Notre « histoire » avec La Meute, inaugurée par une news accrocheuse (casting alléchant, promesse de délire revendiqué), avait fini par se ternir suite au report continuel de sa sortie, un bouche-à-oreille peu flatteur et son interdiction de projection nocturne sur la plage de la Croisette. La production franco-belge débarque donc en cette rentrée avec une aura et une attente que l’on jugera dégonflées. Et c’est sans surprise que La Meute cavale avec ses gros sabots sur la piste horrifico-fantastique et patine sur la glaise d’un grand foutoir apparemment assumé.
Sur le macadam d’un plat pays identifiable à ses openfields, roule un petit mobile avec à son bord une belle plante pas farouche et plutôt rebelle (Émilie Dequenne).
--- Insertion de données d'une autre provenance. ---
(** [adx_rbtree_link_node] at the end of a descent. *)
Lemma link_node_at s ctx new n :
  at_hole s ctx E -> heap s !! new = Some n -> good_addr new -> new ∉ caddrs ctx ->
  exists s', adx_rbtree_link_node s new (cparent ctx) (slot_of ctx) = Ok s' /\
    at_hole s' ctx (T red E new (rb_key n) E).
Proof.
  intros (Hc & _ & Hnd & Hg) Hn Hgn Hnew. unfold adx_rbtree_link_node.
  rewrite (upd_ok _ _ _ _ Hn). cbn [mbind cres_bind].
  erewrite upd_ok by apply lookup_insert_eq. cbn [mbind cres_bind heap].
  rewrite insert_insert_eq. erewrite upd_ok by apply lookup_insert_eq. cbn [mbind cres_bind heap].
  rewrite insert_insert_eq. unfold set_left, set_right, set_pc; cbn [rb_parent_color rb_right rb_left rb_key rb_node].
  rewrite app_nil_r in Hnd, Hg. set (n' := Node _ _ _ _). set (h := <[new := n']> (heap s)).
  assert (Hn' : n' = Node (word red (cparent ctx)) NULL NULL (rb_key n)).
  { unfold n', word. f_equal. simpl. lia. }
  assert (Hall : NoDup (caddrs ctx ++ [new]) /\ Forall good_addr (caddrs ctx ++ [new])).
  { split; [|apply Forall_app; split; [done|by apply Forall_singleton]].
    apply NoDup_app. split_and!; [done| |apply NoDup_singleton].
    intros x Hx ->%list_elem_of_singleton. done. }
  destruct ctx as [|[sd c p k sib] ctx].
  - simpl in *. eexists. split; [done|]. split; [done|]. simpl. split; [|done].
    split; [|done]. subst h. by rewrite lookup_insert_eq, Hn'.
  - simpl in Hc, Hnew. destruct Hc as (Hp & Hs & Hc).
    assert (p ≠ new) as Hpn by (clear -Hnew; set_solver).
    assert (h !! p = Some (fnode (Fr sd c p k sib) (cparent ctx) NULL)) as Hhp.
    { subst h. by rewrite lookup_insert_ne. }
    assert (forall n2, ctx_at (<[p := n2]> h) (rb_node s) ctx p /\ tree_at (<[p := n2]> h) p sib
      /\ <[p := n2]> h !! new = Some n') as Hfr.
    { intros n2. subst h. split; [|split].
      - eapply ctx_at_frame; [|exact Hc]. intros x Hx.
        rewrite !lookup_insert_ne by (clear -Hnd Hnew Hx; dj). done.
      - eapply tree_at_frame; [|exact Hs]. intros x Hx.
        rewrite !lookup_insert_ne by (clear -Hnd Hnew Hx; dj). done.
      - by rewrite lookup_insert_ne, lookup_insert_eq. }
    destruct sd; cbn [slot_of f_side f_addr write_slot]; rewrite (upd_ok (Rbs h (rb_node s)) _ _ _ Hhp);
      (eexists; split; [done|]); destruct (Hfr (set_left new (fnode (Fr L c p k sib) (cparent ctx) NULL))) as (F1 & F2 & F3);
      destruct (Hfr (set_right new (fnode (Fr R c p k sib) (cparent ctx) NULL))) as (G1 & G2 & G3);
      (split; [|split; [|exact Hall]]); cbn [heap rb_node tree_at ctx_at f_addr f_sib addr].
    + split; [apply lookup_insert_eq|by split].
    + by rewrite <- Hn', F3.
    + split; [apply lookup_insert_eq|by split].
    + by rewrite <- Hn', G3.
Qed.

(** ** Ordered association lists *)

Section Ordered.
Context {A : Type} `{RbKey A}.

Definition enc (xs : list (Z * A)) : list (Z * rbkey) := map (fun '(p, a) => (p, kinj a)) xs.
Definition klt (x y : Z * A) : Prop := kcmp x.2 y.2 < 0.
Definition below (a : A) (xs : list (Z * A)) : Prop := Forall (fun x => kcmp x.2 a < 0) xs.
Definition above (a : A) (xs : list (Z * A)) : Prop := Forall (fun x => kcmp a x.2 < 0) xs.
Lemma final_r s ctx x pc p k sc sr sa sk lc ll la lk lr :
  at_hole s ctx (T pc (T sc (T lc ll la lk lr) sa sk sr) p k x) ->
  exists s1 s2 s3 s4, adx_rbtree_set_color s sa (Z.b2z pc) = Ok s1 /\ rb_set_black s1 p = Ok s2 /\
    (on ← rd s2 sa; rb_set_black s2 (rb_left on)) = Ok s3 /\
    adx_rbtree_rotate_right s3 p = Ok s4 /\
    at_hole s4 ctx (T pc (T black ll la lk lr) sa sk (T black sr p k x)).
Proof.
  intros Hat%down_l. destruct (set_color_at pc Hat) as (s1 & E1 & H1%up_l).
  destruct (set_black_at H1) as (s2 & E2 & H2%down_l). pose proof (at_hole_node H2) as Hn.
  apply down_l in H2. destruct (set_black_at H2) as (s3 & E3 & H3%up_l%up_l).
  destruct (rotate_right_at H3) as (s4 & E4 & H4). exists s1, s2, s3, s4.
  split_and!; try done. rewrite (rd_ok _ _ _ Hn). exact E3.
Qed.

Arguments red_sib_l {s ctx x pc p k sc sl sa sk sr}.
Arguments red_sib_r {s ctx x pc p k sc sl sa sk sr}.
Arguments inner_red_l {s ctx x pc p k sc la ll lk lc lr sa sk sr}.
Arguments inner_red_r {s ctx x pc p k sc rc rl ra rk rr sl sa sk}.
Arguments final_l {s ctx x pc p k sc sl sa sk rc rl ra rk rr}.
Arguments final_r {s ctx x pc p k sc sr sa sk lc ll la lk lr}.

(** What remains of the loop body once the sibling is black; [rest] stands
    for the recursive call. *)
Definition body_l (rest : rbs -> Z -> Z -> cres (Z * rbs)) (s : rbs) (parent other : Z) : cres (Z * rbs) :=
  on ← rd s other;
  lb ← null_or_black s (rb_left on);
  rb ← (if (lb : bool) then null_or_black s (rb_right on) else mret false);
  if (rb : bool) then
    s ← rb_set_red s other;
    nd ← rd s parent;
    rest s parent (rb_parent nd)
  else
    far ← null_or_black s (rb_right on);
    '(s, other) ←
      (if (far : bool) then
         s ← rb_set_black s (rb_left on);
         s ← rb_set_red s other;
         s ← adx_rbtree_rotate_right s other;
         pn ← rd s parent; mret (s, rb_right pn)
       else mret (s, other));
    pn ← rd s parent;
    s ← adx_rbtree_set_color s other (rb_color pn);
    s ← rb_set_black s parent;
    on ← rd s other;
    s ← rb_set_black s (rb_right on);
    s ← adx_rbtree_rotate_left s parent;
    mret (rb_node s, s).

Lemma is_red_inv t : is_red t = true -> exists l p k r, t = T red l p k r.
Proof. destruct t as [|[] l p k r]; try done. eauto. Qed.

(** The end of the loop: the root is black already. *)
Lemma finish_ok s ctx t xs :
  at_hole s ctx t -> t ≠ E -> balanced (plug ctx t) -> elems (plug ctx t) = xs ->
  delete_post (mret (rb_node s, s)) xs.
Proof.
  intros Hat Hne [n Hb] <-. apply at_hole_plug in Hat. destruct (plug ctx t) as [|c l p k r] eqn:Ep.
  - destruct ctx as [|f ctx] using rev_ind; simpl in Ep; [done|].
    exfalso. clear -Ep. revert t Ep. induction ctx as [|g ctx IH]; intros t; simpl; [apply fill_ne|apply IH].
  - unfold delete_post. pose proof Hat as (Hroot & _). simpl in Hroot. cbn [mbind cres_bind mret cres_ret].
    rewrite Hroot, decide_True by (by eapply at_hole_ne).
    run (set_black_at Hat) as s' H'. eexists _, _. split; [done|]. split; [exact H'|].
    split; [done|]. inversion Hb; subst. eexists. by econstructor.
Qed.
Elle y ramasse sur le bas-côté un grand chevelu, un tantinet cradingue et gentiment mystérieux (l’ex-bad-boy de la chanson française aux velléités d’acteur, Benjamin Biolay). Ces deux lardons s’enfoncent alors dans le wilderness belge et finissent par échouer dans un routier dont la tenancière n’est autre qu’une veille bourrue interprétée par Yolande Moreau. L’atmosphère on ne peut plus folklorique et insidieusement menaçante du lieu sera traversée de saillies bourrines et autres règlements de comptes orchestrés par des motards obsédés du rectum. Benjamin Biolay disparaît dans des toilettes où il trouve l’assurance de son invisibilité. Émilie Dequenne guettera son retour et reviendra sur les lieux pour tomber dans le piège d’une famille de geôliers dont la matrone, attention, nourrit ses petits enfants enfouis sous terre (croisement de morts-vivants et de vampires) avec le sang de ses victimes. Inutile alors d’avancer trop loin dans la boucherie ni de s’attarder trop longtemps dans les travées d’un pitch composé de terre, de golems, de chairs déchiquetées et d’un paquet d’hémoglobine susceptible de remplir les égouts de Paris…
Si la perspective du réalisateur de La Meute est de nous gargariser d’effets anxiogènes ou, sur le versant opposé, de défigurer le genre en décalage parodique, on avouera que l’angle pris est plutôt confus, disons obstrué. Rares sont les moments où l’entreprise nous soutire quelques onces de frissons ou nous transporte vers des chemins plus rigolards. C’est même sa nature hybride, son refus de choisir pour l’un ou l’autre de ses registres qui en fait l’écueil premier et lui donne cet aspect dénaturé.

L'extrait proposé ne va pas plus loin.